22 November 2012 19:19 (UTC+04:00)
NATO favors Turkey’s Patriot missile demand, Russia opposed

By Sara Rajabova

Prime Minister Recep Tayyip Erdogan said Thursday that Turkey's request for the deployment of NATO missiles in the country was aimed at boosting Turkey's defensive capabilities against possible attacks on a NATO ally, Anadolu news agency reported.

"This is a defensive step which we have taken as Article 4 of the founding treaty of NATO makes Turkish territory a territory of the Alliance itself. The missiles will be deployed where our military decision makers deem necessary. This is entirely a defensive measure against possible attacks from the other side," Erdogan told reporters in Islamabad, Pakistan, where he is set to participate in a meeting of the Developing-8 countries.

Turkey on Wednesday made a formal request to NATO for the deployment of Patriot missiles possibly on along the Syrian border which saw an escalation of tensions between the two neighbors after a stray Syrian shell had landed in Turkey killing five people.

NATO Secretary General Anders Fogh Rasmussen said Wednesday that NATO would discuss Turkey's request without delay.

Releasing a written statement Rasmussen said, "such a deployment would augment Turkey's air defense capabilities to defend the population and territory of Turkey."

"It would contribute to the de-escalation of the crisis along NATO's south-eastern border. And it would be a concrete demonstration of Alliance solidarity and resolve," he noted, adding, "the deployment will be defensive only, and that it will in no way support a no-fly zone or any offensive operation."

"If approved, the deployment would be undertaken in accordance with NATO's standing air defense plan. It is up to the individual NATO countries that have available Patriots," he said.

The United States, Germany and the Netherlands are the only NATO members to have Patriot missiles in their arsenals.

Rasmussen said a NATO team would visit Turkey next week to conduct a site-survey for the possible deployment of the missiles.

Also, the NATO spokesperson Oana Lungescu said that all NATO members promised to respond positively to Turkey's request.

Lungescu said all NATO ambassadors, who gathered just after Turkey sent a letter to NATO demanding deployment of a Patriot missile along its Syrian border, stated they would assess the request positively.

Lungescu added that all NATO ambassadors said they were in full solidarity with Turkey.

The alliance has deployed Patriot surface-to-air missiles to Turkey twice before, once in 1991 and later in 2003, during both Gulf Wars, but they were not used.

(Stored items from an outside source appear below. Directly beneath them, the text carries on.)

(** The eager peers to demote above the ceiling: unhealthy or non-preferred
    ones first, worst first. *)
Definition demotions (m : TopicMesh) (now : Z) : list PeerId :=
  let to_demote := (size (eager_peers m) - max_eager_degree m)%nat in
  let first := (take to_demote (filter (λ x, is_healthy_preferred_at m x.1 now = false) (scored_eager_peers_at m now))).*1 in
  if decide (length first < to_demote)%nat
  then first ++ (take (to_demote - length first) (filter (λ x, is_healthy_preferred_at m x.1 now = true) (scored_eager_peers_at m now))).*1
  else first.

(** The lazy peers to promote below the target: non-preferred ones that score
    well, then the others, best first. *)
Definition target_degree (m : TopicMesh) : nat := Nat.min MIN_EAGER_DEGREE (max_eager_degree m).
#[global] Arguments target_degree : simpl never.
Definition promotions (m : TopicMesh) (now : Z) : list PeerId :=
  let to_promote := (target_degree m - size (eager_peers m))%nat in
  let candidates := filter (λ x, x.1 ∉ preferred_eager_peers m) (scored_lazy_peers_at m now) in
  let first := (take to_promote (filter (λ x, leb Score.PEER_SCORE_EAGER_MIN x.2 = true) candidates)).*1 in
  if decide (length first < to_promote)%nat
  then first ++ (take (to_promote - length first) (filter (λ x, ltb x.2 Score.PEER_SCORE_EAGER_MIN = true) candidates)).*1
  else first.

(** The replacement loop of [opportunistic_graft_at] over the two score
    lists. *)
Fixpoint replace_loop (m : TopicMesh) (now : Z) (eager lazy : list (PeerId * f64)) (n : counts) : TopicMesh * counts :=
  if decide (OPPORTUNISTIC_GRAFT_MAX_REPLACEMENTS <= n.2)%nat then (m, n)
  else
    match eager, lazy with
    | (eager_peer, eager_score) :: eager, (lazy_peer, lazy_score) :: lazy =>
        if leb Score.PEER_SCORE_EAGER_MIN eager_score
           || ltb lazy_score (add eager_score OPPORTUNISTIC_GRAFT_MIN_SCORE_DELTA) then (m, n)
        else
          let '(m, pruned) := prune_peer m eager_peer in
          if pruned then
            let '(m, grafted) := graft_peer_at m lazy_peer now in
            replace_loop m now eager lazy (S n.1, if grafted then S n.2 else n.2)
          else replace_loop m now eager lazy n
    | _, _ => (m, n)
    end.

Definition opportunistic_graft_at (m : TopicMesh) (now : Z) : TopicMesh * counts :=
  if decide (size (eager_peers m) < target_degree m ∨ max_eager_degree m < size (eager_peers m) ∨ lazy_peers m = ∅)%nat
  then (m, (0, 0)%nat)
  else if match last_opportunistic_graft m with
          | Some last => bool_decide (elapsed_ns now last < OPPORTUNISTIC_GRAFT_INTERVAL)
          | None => false
          end then (m, (0, 0)%nat)
  else
    let m := set_last_graft m now in
    replace_loop m now
      (filter (λ x, is_healthy_preferred_at m x.1 now = false) (scored_eager_peers_at m now))
      (filter (λ x, leb Score.PEER_SCORE_EAGER_MIN x.2 = true) (scored_lazy_peers_at m now)) (0, 0)%nat.

(** The part of [maintain_degree_at] after the preferences. *)
Definition rebalance (m : TopicMesh) (now : Z) : TopicMesh * counts :=
  let '(m, p) := if decide (max_eager_degree m < size (eager_peers m))%nat then prune_all m (demotions m now) else (m, 0%nat) in
  let '(m, g) :=
    if decide (size (eager_peers m) < target_degree m ∧ lazy_peers m ≠ ∅)%nat
    then graft_all m (promotions m now) now else (m, 0%nat) in
  let '(m, (p', g')) := opportunistic_graft_at m now in
  (m, (p + p', g + g')%nat).

Fixpoint maintain_degree_fuel (fuel : nat) (m : TopicMesh) (now : Z) : option (TopicMesh * counts) :=
  match fuel with
  | O => None
  | S fuel =>
      '(m, (p, g)) ← apply_preferred (λ m, maintain_degree_fuel fuel m now) m (preferred_eager_peers m) now (0, 0)%nat;
      let '(m, (p', g')) := rebalance m now in
      Some (m, (p + p', g + g')%nat)
  end.

(** Each nested call has one eager peer less. *)
Definition maintain_degree_at (m : TopicMesh) (now : Z) : option (TopicMesh * counts) :=
  maintain_degree_fuel (S (size (eager_peers m))) m now.

(** *** Send outcomes *)

Definition update_cooling (m : TopicMesh) (peer : PeerId) (f : PeerCoolingState → PeerCoolingState) : TopicMesh :=
  set_cooling m (alter f peer (peer_cooling m)).

Definition claim_send_attempt_at_for (m : TopicMesh) (next_id : Z) (peer : PeerId) (now : Z) (critical_data : bool) :
    TopicMesh * Z * option (PeerSendAttempt * option PeerRecoveryProbeEvent) :=
  match peer_cooling m !! peer with
  | None => (m, next_id, Some (mkAttempt peer SendAttemptKind.Normal None, None))
  | Some c =>
      let '(c', next_id, claimed) := claim_at c next_id now critical_data in
      (set_cooling m (<[peer := c']> (peer_cooling m)), next_id,
       '(kind, id, event) ← claimed; Some (mkAttempt peer kind id, event))
  end.

Definition confirm_cooldown_bypass_claim (m : TopicMesh) (peer : PeerId) (now : Z) : TopicMesh :=
  update_cooling m peer (λ c, note_cooldown_bypass_claimed_at c now).

Definition abandon_unsent_recovery_probe (m : TopicMesh) (peer : PeerId) (id : option Z) : TopicMesh :=
  update_cooling m peer (λ c, if matches_recovery_probe c id then set_probe c None else c).

(** One peer of [claim_topic_send_attempts_for_state]: [connected] is the
    transport's view ([None]: unknown), [granted] whether the outbound budget
    gives a permit. *)
Definition claim_one (m : TopicMesh) (next_id : Z) (peer : PeerId) (now : Z) (critical_data : bool)
    (connected : option bool) (granted : bool) : TopicMesh * Z * option PeerSendAttempt :=
  if decide (connected = Some false) then (m, next_id, None)
  else
    match claim_send_attempt_at_for m next_id peer now critical_data with
    | (m, next_id, None) => (m, next_id, None)
    | (m, next_id, Some (attempt, _)) =>
        if negb granted then
          (if decide (at_kind attempt = SendAttemptKind.RecoveryProbe)
           then abandon_unsent_recovery_probe m peer (at_probe_id attempt) else m, next_id, None)
        else
          let m := if decide (at_kind attempt = SendAttemptKind.RecoveryProbe)
                   then update_score m peer now (λ s, Score.record_recovery_probe_at s now) else m in
          let m := if decide (at_kind attempt = SendAttemptKind.CooldownBypass)
                   then confirm_cooldown_bypass_claim m peer now else m in
          (m, next_id, Some attempt)
    end.

(** The decay of a success; [None] is a panic. *)
Definition decay_success (cfg : AdaptiveCoolingConfig) (c : PeerCoolingState) (now : Z) : option Z :=
  match last_suppressed_at c with
  | Some at_ => decay_on_success cfg (cooldown c) (elapsed_ns now at_)
  | None => Some (cooldown c)
  end.
(* ===== verification/Announce.v ===== *)
(** * Announcement queues ([crates/pubsub/src/lib.rs], the IHAVE half of
      [TopicState] and of [flush_ihave_batches])

    Lazy peers learn of messages by batched IHAVE announcements.  Besides the
    ordinary queue there are two lists of peers that are owed a direct
    announcement: those of a local publish whose fan-out reached nobody
    ("stranded"), and those whose full send was withheld ("withheld"), where
    the entries of a local publish are retained until each peer has been
    handed the announcement.

    A flush snapshots its work under the topic lock, sends without it, and
    books the hand-offs under the lock again: [flush_work] and [flush_done]
    are the two critical sections. *)

From S2P Require Import Prelude Types MessageCache.
Import MessageCache.

#[local] Open Scope Z_scope.

Module Announce.

Definition MAX_IHAVE_BATCH_SIZE : nat := 1024.
Definition MAX_PENDING_IHAVE : nat := MAX_IHAVE_BATCH_SIZE.
Definition MAX_CACHE_AGE : Z := 60 * NANOS_PER_SEC.
Definition ANTI_ENTROPY_INTERVAL : Z := 30 * NANOS_PER_SEC.
Definition RETAINED_ANNOUNCE_TTL : Z := ANTI_ENTROPY_INTERVAL.

Record StrandedIhaveEntry := mkStranded {
  s_msg_id : MessageIdType;
  s_targets : list PeerId;
  s_served : list PeerId;
  s_advertised : list PeerId;
  s_retry_expires : Z;
  s_retry_delivered : bool;
}.

Record LazyWithheldEntry := mkWithheld {
  w_msg_id : MessageIdType;
  w_targets : list PeerId;
  w_cold_relay : bool;
  w_served : list PeerId;
  w_retain_until : option Z;
}.

Definition has_unresolved_retained_target (e : LazyWithheldEntry) : bool :=
  bool_decide (is_Some (w_retain_until e)) && existsb (λ p, bool_decide (p ∉ w_served e)) (w_targets e).

(** The fields of [TopicState]. *)
Record Queues := mkQueues {
  pending_ihave : list MessageIdType;
  ihave_advertised : gmap MessageIdType (gset PeerId);
  stranded_ihave : list StrandedIhaveEntry;
  lazy_withheld : list LazyWithheldEntry;
}.

Definition queues_new : Queues := mkQueues [] ∅ [] [].

Definition set_stranded (q : Queues) (l : list StrandedIhaveEntry) : Queues :=
  mkQueues (pending_ihave q) (ihave_advertised q) l (lazy_withheld q).
Definition set_withheld (q : Queues) (l : list LazyWithheldEntry) : Queues :=
  mkQueues (pending_ihave q) (ihave_advertised q) (stranded_ihave q) l.

(** [list.iter_mut().find(p)] and an update of what it finds. *)
Fixpoint update_first {A} (p : A → bool) (f : A → A) (l : list A) : list A :=
  match l with
  | [] => []
  | x :: l => if p x then f x :: l else x :: update_first p f l
  end.

(** [if !l.contains(&x) { l.push(x) }], for one or several. *)
Definition push_new {A} `{!EqDecision A} (l : list A) (x : A) : list A := if decide (x ∈ l) then l else l ++ [x].
Definition push_all_new {A} `{!EqDecision A} (l xs : list A) : list A := foldl push_new l xs.

(** The cap of both lists: the oldest entries make room for one more. *)
Definition make_room {A} (l : list A) : list A :=
  if decide (MAX_IHAVE_BATCH_SIZE <= length l)%nat then drop (length l - MAX_IHAVE_BATCH_SIZE + 1) l else l.

(** ** Stranded publishes *)

Definition is_stranded (id : MessageIdType) (e : StrandedIhaveEntry) : bool := bool_decide (s_msg_id e = id).

Definition queue_stranded_ihave (q : Queues) (id : MessageIdType) (peers : list PeerId) (now : Z) : Queues :=
  if decide (peers = []) then q
  else if existsb (is_stranded id) (stranded_ihave q) then
    set_stranded q (update_first (is_stranded id) (λ e,
      mkStranded (s_msg_id e) (push_all_new (s_targets e) peers) (s_served e) (s_advertised e)
        (s_retry_expires e) (s_retry_delivered e)) (stranded_ihave q))
  else
    set_stranded q (make_room (stranded_ihave q) ++ [mkStranded id peers [] [] (now + MAX_CACHE_AGE) false]).

Definition stranded_add_served (e : StrandedIhaveEntry) (peer : PeerId) (delivered : bool) : StrandedIhaveEntry :=
  mkStranded (s_msg_id e) (s_targets e) (push_new (s_served e) peer) (s_advertised e) (s_retry_expires e) delivered.

Definition record_stranded_ihave_served (q : Queues) (id : MessageIdType) (peer : PeerId) : Queues :=
  set_stranded q (update_first (is_stranded id) (λ e, stranded_add_served e peer (s_retry_delivered e)) (stranded_ihave q)).
(* ===== verification/Probes.v ===== *)
(** * Recovery probes in flight ([crates/pubsub/src/lib.rs],
      [PeerCoolingState::recovery_probe_in_flight])

    A cooled peer whose cooldown has passed is offered one send, its recovery
    probe, and nothing else until the probe's result is booked.  A probe that
    is never booked would suppress the peer for good, so this file tracks
    where probes are armed and cleared: only a claim arms one, for the peer
    and under the id of the attempt it returns; booking that attempt, or
    abandoning it, clears it; no other operation of the mesh arms any. *)

From S2P Require Import Prelude Types Float64 PeerTiming TopicMesh.
Import F64 Timing TopicMesh.

#[local] Open Scope Z_scope.

Module Probes.
Section Probes.
Context `{Libm} `{!SetIter PeerId}.

Definition in_flight (m : TopicMesh) (p : PeerId) (i : option Z) : Prop :=
  ∃ c, peer_cooling m !! p = Some c ∧ recovery_probe_in_flight c = true ∧ recovery_probe_id c = i.

(** Nothing is armed. *)
Definition keeps_probes (m m' : TopicMesh) : Prop := ∀ p i, in_flight m' p i → in_flight m p i.

#[global] Instance keeps_probes_preorder : PreOrder keeps_probes.
Proof. split; [by intros m p i|]. intros m1 m2 m3 H1 H2 p i Hi. by apply H1, H2. Qed.

Lemma keeps_cooling (m m' : TopicMesh) : peer_cooling m' = peer_cooling m → keeps_probes m m'.
Proof. intros E p i. unfold in_flight. by rewrite E. Qed.

Lemma keeps_sub (m m' : TopicMesh) : peer_cooling m' ⊆ peer_cooling m → keeps_probes m m'.
Proof. intros E p i (c & Hc & Hf & Hi). exists c. split; [|done]. by eapply lookup_weaken. Qed.
(* ===== verification/EagerReply.v ===== *)
(** * Replies to IWANT requests ([crates/pubsub/src/lib.rs], the lifecycle of
      [DeferredEagerReply] and [EagerReplyClaim])

    A peer that asks for a cached message by IWANT is answered with a full
    copy.  Two records per (requester, message) track the answer: custody, a
    request that waits for a retry tick, and a claim, one answer between its
    claim and its completion.  The IWANT handler and the retry tick both claim
    before they send; a completion presents its token and has an effect only
    while the claim still carries it.

    Every access is a critical section under the topic's write lock; what
    happens between them (limiter, admission, signing, transport) is a choice
    of the step.  [Node] holds one topic, the process-wide counters and the
    tasks between their critical sections; [exec] is one critical section.
    The counters do not wrap here: the code's are 64 bits wide. *)

From S2P Require Import Prelude Types Float64 PeerTiming MessageCache TopicMesh Announce.
Import F64 Timing MessageCache TopicMesh Announce.

#[local] Open Scope Z_scope.

Module EagerReply.

Definition MAX_DEFERRED_EAGER_REPLIES : nat := MAX_IHAVE_BATCH_SIZE.
Definition EAGER_REPLY_CLAIM_TTL : Z := PER_PEER_TIMEOUT_CEILING * 6.

Record DeferredEagerReply := mkDeferred {
  d_id : Z;
  d_peer : PeerId;
  d_msg_id : MessageIdType;
  d_requested_at : Z;
}.
#[global] Instance deferred_eq_dec : EqDecision DeferredEagerReply.
Proof. solve_decision. Defined.

Record EagerReplyClaim := mkClaim {
  c_token : Z;
  c_claimed_at : Z;
  c_rerequested : bool;
  c_probe : option Z;
}.

Record EagerReplyCompletion := mkCompletion {
  e_peer : PeerId;
  e_msg_id : MessageIdType;
  e_token : Z;
  e_own_custody : option DeferredEagerReply;
}.

Record AdmittedEagerReply := mkAdmission {
  a_completion : EagerReplyCompletion;
  a_rerequested : bool;
}.

Inductive EagerReplyOutcome := Sent | Deferred | Failed.
#[global] Instance outcome_eq_dec : EqDecision EagerReplyOutcome.
Proof. solve_decision. Defined.

#[global] Instance attempt_eq_dec : EqDecision PeerSendAttempt.
Proof. solve_decision. Defined.

Definition Key : Type := PeerId * MessageIdType.
Definition d_key (e : DeferredEagerReply) : Key := (d_peer e, d_msg_id e).
Definition e_key (c : EagerReplyCompletion) : Key := (e_peer c, e_msg_id c).

Section EagerReply.
Context `{Libm} `{!SetIter PeerId} `{!LruCache MessageIdType CachedEntry}.

(** The fields of [TopicState] that the replies use. *)
Record Topic := mkTopic {
  mesh : TopicMesh;
  queues : Queues;
  cache : BoundedMessageCache;
  deferred_eager_replies : list DeferredEagerReply;
  eager_reply_claims : gmap Key EagerReplyClaim;
}.
Definition set_mesh (s : Topic) (m : TopicMesh) : Topic := mkTopic m (queues s) (cache s) (deferred_eager_replies s) (eager_reply_claims s).
Definition set_custody (s : Topic) (l : list DeferredEagerReply) : Topic := mkTopic (mesh s) (queues s) (cache s) l (eager_reply_claims s).
Definition set_claims (s : Topic) (m : gmap Key EagerReplyClaim) : Topic := mkTopic (mesh s) (queues s) (cache s) (deferred_eager_replies s) m.

(** ** The operations of a topic *)

Definition claim_live (now : Z) (c : EagerReplyClaim) : bool := bool_decide (elapsed_ns now (c_claimed_at c) < EAGER_REPLY_CLAIM_TTL).

(** The probes of the claims that expire, with their peers. *)
Definition expired_probes (s : Topic) (now : Z) : list (PeerId * Z) :=
  omap (λ kc : Key * EagerReplyClaim, if claim_live now kc.2 then None else pair kc.1.1 <$> c_probe kc.2)
    (map_to_list (eager_reply_claims s)).

Definition prune_eager_reply_claims (s : Topic) (now : Z) : Topic :=
  let s' := set_claims s (filter (λ kc, claim_live now kc.2 = true) (eager_reply_claims s)) in
  set_mesh s' (foldl (λ m pp, abandon_unsent_recovery_probe m pp.1 (Some pp.2)) (mesh s') (expired_probes s now)).

(** The message of a reply can still be served. *)
Definition servable (c : BoundedMessageCache) (id : MessageIdType) : bool :=
  match assoc id (lru_iter (entries c)) with Some e => negb (dropped (message e)) | None => false end.

Definition custody_live (c : BoundedMessageCache) (now : Z) (e : DeferredEagerReply) : bool :=
  bool_decide (elapsed_ns now (d_requested_at e) < max_age c) && servable c (d_msg_id e).

Definition prune_deferred_eager_replies (s : Topic) (now : Z) : Topic :=
  let c := prune_expired_at (cache s) now in
  prune_eager_reply_claims (mkTopic (mesh s) (queues s) c
    (filter (λ e, custody_live c now e = true) (deferred_eager_replies s)) (eager_reply_claims s)) now.

Definition attach_probe_to_eager_reply_claim (s : Topic) (k : Key) (token : Z) (a : PeerSendAttempt) : Topic :=
  if decide (at_kind a = SendAttemptKind.RecoveryProbe) then
    match eager_reply_claims s !! k with
    | Some c =>
        if decide (c_token c = token) then
          set_claims s (<[k := mkClaim (c_token c) (c_claimed_at c) (c_rerequested c) (at_probe_id a)]> (eager_reply_claims s))
        else s
    | None => s
    end
  else s.
Lemma inv_iwant (n : Node) (s : Topic) (k : Key) (now : Z) :
  inv n → topic n = Some s →
  let '(s', owns) := claim_eager_reply_for_iwant s k (next_token n) now in
  inv (if owns then spawn (with_topic n s') (Serving k) else with_topic n s').
Proof.
  intros Hn Hs. unfold claim_eager_reply_for_iwant. pose proof (inv_prune n s now Hn Hs) as Hn1.
  set (s1 := prune_eager_reply_claims s now) in *. destruct (eager_reply_claims s1 !! k) as [c|] eqn:Hk.
  - change (with_topic n ?x) with (with_topic (with_topic n s1) x). eapply (inv_with_topic (with_topic n s1) s1); [done..| |].
    + split; [cbn; lia|done|done|by left| |done]. cbn. intros k' cl' [[<- <-]|[_ Hc]]%lookup_insert_Some; [by exists c|by exists cl'].
    + intros p i Hi. destruct (inv_owned _ Hn1 s1 eq_refl p i Hi) as (j & -> & [(k' & cl & Hc & <- & Hp)|Hh]); exists j; (split; [done|]); [left|by right].
      destruct (decide (k' = k)) as [->|Hne].
      * exists k. eexists. split; [cbn; by rewrite lookup_insert, decide_True|]. split; [done|]. cbn. congruence.
      * exists k', cl. split; [|done]. cbn. by rewrite lookup_insert_ne.
  - cbn [insert_eager_reply_claim].
    apply (inv_put (with_topic n s1) s1 k (mkClaim (next_token n) now false None) (mesh s1) (Serving k) (next_token n + 1));
      [done|done|done|cbn; lia|cbn; lia|by rewrite Hk| |].
    + eapply owned_weaken; [|apply (inv_owned _ Hn1 s1 eq_refl)]. by left.
    + intros s2 cl [= <-] Hc Ht. cbn in Hc. rewrite lookup_insert, decide_True in Hc by done. by simplify_eq.
Qed.

Lemma inv_refused (n : Node) (t : Z) (k : Key) (o : EagerReplyOutcome) :
  inv n → t < next_token n → link n k t None → inv (move n t (Settling (serve_completion k t) o)).
Proof.
  intros Hn Ht Hl. apply inv_move; [done..|]. cbn. split; [done|]. split; [by intros e|]. by destruct k.
Qed.

Lemma inv_claim_for_reply (n : Node) (t : Z) (k : Key) (now : Z) (crit : bool) (conn : option bool) (granted : bool) :
  inv n → threads n !! t = Some (Serving k) → inv (claim_for_reply n t k now crit conn granted).
Proof.
  intros Hn Hth. destruct (inv_threads _ Hn t _ Hth) as [Hlt Hlink]. cbn in Hlink. unfold claim_for_reply.
  destruct (topic n) as [s|] eqn:Hs; [|by apply inv_refused]. destruct (current s k t) eqn:Hcur; [|by apply inv_refused].
  destruct (claim_one _ _ _ _ _ _ _) as [[m i] r] eqn:E. pose proof (claim_one_step _ _ _ _ _ _ _ _ _ _ E) as Hm.
  apply (owned_claim s (held (plain n))) in E; [|by apply (inv_owned _ Hn)].
  unfold current in Hcur. apply bool_decide_eq_true, fmap_Some in Hcur as (cl & Hcl & Ht). symmetry in Ht.
  pose proof (Hlink s cl Hs Hcl Ht) as Hpr. destruct r as [a|].
  - destruct E as [Hp Ho]. rewrite (attach_current _ k t a cl) by done. set (s' := set_claims _ _).
    subst t. apply (inv_put (with_probe n i) s k (mkClaim (c_token cl) (c_claimed_at cl) (c_rerequested cl) (probe_of a)) m (Sending (serve_completion k (c_token cl)) a) (next_token n));
      [by apply inv_with_probe|done|done|cbn; lia|done| |done|].
    + intros cl' Hc'. by simplify_eq.
    + cbn. split; [done|]. split; [done|]. split; [by intros e|]. intros s1 cl' [= <-] Hc' _. cbn in Hc'. destruct k.
      rewrite lookup_insert, decide_True in Hc' by done. by simplify_eq.
  - apply (inv_refused (with_probe (with_topic n (set_mesh s m)) i)); [|done|].
    + apply inv_with_probe. by eapply inv_with_topic; [..|apply evolves_mesh|].
    + intros s1 cl' [= <-] Hc Ht'. by eapply Hlink.
Qed.

Lemma inv_retry_claim (n : Node) (s : Topic) (e : DeferredEagerReply) (now : Z) (adm crit : bool) (conn : option bool) (granted : bool) :
  inv n → topic n = Some s → known n e → inv (retry_claim n s e now adm crit conn granted).
Proof.
  intros Hn Hs He. unfold retry_claim. cbn zeta. pose proof (inv_prune n s now Hn Hs) as Hn1.
  assert (known (with_topic n (prune_eager_reply_claims s now)) e) as He1.
  { apply (known_evolve n s _ (next_custody n)); [done|apply evolves_prune_claims|done]. }
  set (s1 := prune_eager_reply_claims s now) in *. destruct (_ || _) eqn:Hc; [done|]. apply orb_false_iff in Hc as [Hc _].
  apply bool_decide_eq_false, eq_None_not_Some in Hc. destruct (claim_one _ _ _ _ _ _ _) as [[m i] r] eqn:E.
  pose proof (claim_one_step _ _ _ _ _ _ _ _ _ _ E) as Hm. apply (owned_claim s1 (held (plain n))) in E; [|by apply (inv_owned _ Hn1)].
  destruct r as [a|].
  - destruct E as [Hp Ho]. rewrite attach_insert.
    apply (inv_put (with_probe (with_topic n s1) i) s1 (d_key e) (mkClaim (next_token n) now false (probe_of a)) m (Sending (retry_completion e (next_token n)) a) (next_token n + 1));
      [by apply inv_with_probe|done|done|cbn; lia|cbn; lia|by rewrite Hc|done|].
    cbn. split; [done|]. split; [done|]. split.
    + intros e' [= <-]. split; [|done]. split; [apply He1|]. cbn. intros s2 x [= <-] Hx. by apply (proj2 He1 s1 x).
    + intros s2 cl [= <-] Hc' _. cbn in Hc'. rewrite lookup_insert, decide_True in Hc' by done. by simplify_eq.
  - apply inv_with_probe. by apply (inv_with_topic (with_topic n s1) s1); [done|done|apply evolves_mesh|].
Qed.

The missiles were provided by the Netherlands.

The United States also supports Patriot missiles deployment along Turkey's border.

U.S. Department of State's spokesman Mark Toner said that the U.S. took Turkey's demand seriously as a NATO ally, and it was positive about deployment of a Patriot missile.

Also earlier last week, the U.S. Defense Secretary Leon Panetta has said the United States supports the deployment of Patriot missiles along Turkey's border with Syria.

Meanwhile, the Netherlands will send a reconnaissance team to Turkey.

The Dutch government said on Wednesday it was considering a request from Turkey to send NATO Patriot missiles to the border with Syria.

The Dutch Defense Minister Jeanine Hennis-Plasschaert said that they would give a response after they held meetings with Turkey as well as Germany and the U.S.

German Foreign Minister Guido Westerwelle said on Wednesday he had told his ambassador to NATO to approve Turkey's request, Reuters reported.

Meanwhile, Russia opposes deployment of Patriot missiles near Turkey's border with Syria, the foreign ministry said on Thursday.

"This would not foster stability in the region," the Russian Foreign Ministry spokesman Alexander Lukashevich said, Reuters reported.

"The militarization of the Syrian-Turkish border is an alarming signal," Lukashevich told a weekly briefing.

"Our advice to our Turkish colleagues consists of something else entirely: to use its potential influence on the Syrian opposition to seek the start of an inter-Syrian dialogue as swiftly as possible, and not to flex muscles and move the situation in such a dangerous direction," he said.

Russia has vetoed three U.N. Security Council resolutions aimed at putting pressure on Assad and accuses the West of encouraging militants fighting his government.

Russia denies trying to prop up Assad, whose nation has been an avid buyer of its weapons and hosts a naval supply facility that is Moscow's only military base outside the ex-Soviet Union.

It says the crisis in Syria must be resolved without foreign interference, particularly military intervention, and that Assad's exit from power should not be imposed as a precondition for a political solution.